I have had it in mind for a long time to write up a storage and backup article on the site. It’s a topic that many folks are often interested in, I think, and it can hopefully provide some value.
I would personally recommend thinking of the 3-2-1 rule for data backup:
- 3 copies of your data
- 2 different types of media
- 1 copy in a different physical location
Sometimes I might relax the 2 different types of media (I keep everything on spinning drives personally).
@paperdigits makes a valid point: current HDD prices are quite cheap. At the roughly $100 for 4TB price point, this is only about $0.03/GB. Because I’m paranoid I always try to have a pair of HDD to rsync between - so buy two if you can…
I really should sit down and write an article for folks.
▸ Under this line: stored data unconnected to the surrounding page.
(** * organic_detection_api: a shallow embedding of [main.py]

    The service stores detection events in one SQLite table, answers
    aggregate queries over it and pushes every new event to the connected
    websocket clients.  The development follows the layout of the source:

    - [Sql]: the fragment of SQLite the queries use (text formatting of
      timestamps, [COUNT], [AVG], [GROUP BY], [LEFT JOIN], [CAST]);
    - [Store]: the [detections] table created by [init_db] and its [INSERT];
    - [Exn]: a state-and-exception monad for the handlers;
    - [Hub]: [ConnectionManager];
    - [Api]: the HTTP and websocket handlers;
    - [Props]: the vocabulary of the statements proved afterwards.  *)

From Stdlib Require Import ZArith List String Ascii Bool Lia Floats Sorted.
From Stdlib Require OrderedTypeEx.
Import ListNotations.
Set Warnings "-inexact-float".
Local Open Scope string_scope.
Local Open Scope list_scope.
Local Open Scope Z_scope.

(** ** SQLite fragment *)

Module Sql.

(** *** Timestamps

    [detection_time] is filled by [CURRENT_TIMESTAMP], the UTC text
    ['YYYY-MM-DD HH:MM:SS'].  A timestamp is kept as the number of seconds
    since 1970-01-01 00:00:00 UTC that the text denotes; on texts of that one
    shape SQLite's text comparison is the comparison of those numbers.  The
    text form only exists for years 0000 to 9999, which the record carries. *)

Definition seconds_per_day : Z := 86400.

(** Gregorian date of a day number (days since 1970-01-01), as SQLite
    derives it from the Julian day: year, month (1..12), day (1..31). *)
Definition civil_from_days (days : Z) : Z * Z * Z :=
  let z := days + 719468 in
  let era := z / 146097 in
  let doe := z - era * 146097 in
  let yoe := (doe - doe / 1460 + doe / 36524 - doe / 146096) / 365 in
  let doy := doe - (365 * yoe + yoe / 4 - yoe / 100) in
  let mp := (5 * doy + 2) / 153 in
  let d := doy - (153 * mp + 2) / 5 + 1 in
  let m := if mp <? 10 then mp + 3 else mp - 9 in
  let y := yoe + era * 400 + (if m <=? 2 then 1 else 0) in
  (y, m, d).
Just a remark about hard disks for archiving.
When I purchased my disks I asked the guy in the shop about his experience with expected lifetime. He pointed out, that if a disk has a defect, it will show up pretty early in its life. If after some time of usage, no problems are encountered, one could be pretty sure, the disk will last for a long time. This means, that one should not just copy the images to the disk and then store it away. One should use it regularly for some time and then one could be confident that it is a good archive and leave it untouched.
Hermann-Josef
I use the badblocks
command on linux to read/write to my drives. The command usually takes 6-12 hours, so when done, I’m reasonably sure the drive isn’t going to fail right out of the gate.
Also have multiples, as @patdavid said!
There’s a reasonably well known curve for hard drive failure, the bathtub curve that describes this.
I wonder if the bathtub curve idea was conceived while in the bathtub reflecting over a week’s failures. #bathtubthoughts
It may be worth examining what threats the backup should guard against, and how effectively the backup (and recovery) protects against the threats.
Also weigh up the costs of backup (including time, if any) and the possible cost and likelihood of each threat.
For me, the threats include (starting with the most significant):
- Finger trouble: oops, I shouldn’t have deleted slash-star.
- More finger trouble: I once dropped a laptop five feet to a marble floor.
- Bad electricity: a thunderstorm once took out my computer 30 minutes before a deadline.
- Computer crashing while files are still open. Save those files frequently!
- Hard disk failure. Used to be common, but last time for me was 8 years ago when an unprotected external drive bounced around the back of a Land Rover.
- Thieves stealing my stuff. Touch wood: not yet happened.
- My premises burning down. Ditto.
- A virus encrypts my files, holding them to ransom. Ditto.
Some backup methods will guard against some threats but not others. For example, a hot-standby (auto-backup as I work) won’t help me if I’ve accidentally edited a master image file instead of a copy.
Think about single points of failure: would the failure of any single piece of hardware or software cause data loss? For example, a power glitch or office fire during a backup operation could destroy both the original data and the backup copy.
Always test the recovery method. In my professional life I encountered companies who never did this. They spent much effort and money following a backup regime that didn’t guard against the risks they faced. Sometimes recovery was impossible, so the backups were entirely useless.
Also consider archiving. This has different objectives, but some commonalities with backups.
On a personal level: I’m no longer a professional photographer, so no-one will sue me for losing their wedding photos. My internet connection is lousy so cloud backups are unusably slow. I do internal backups (from a disk drive, to the same drive) and backups to multiple external drives. My last unrecoverable data loss was more than 20 years ago.
So much this. A backup system not fire-tested to restore is not a backup.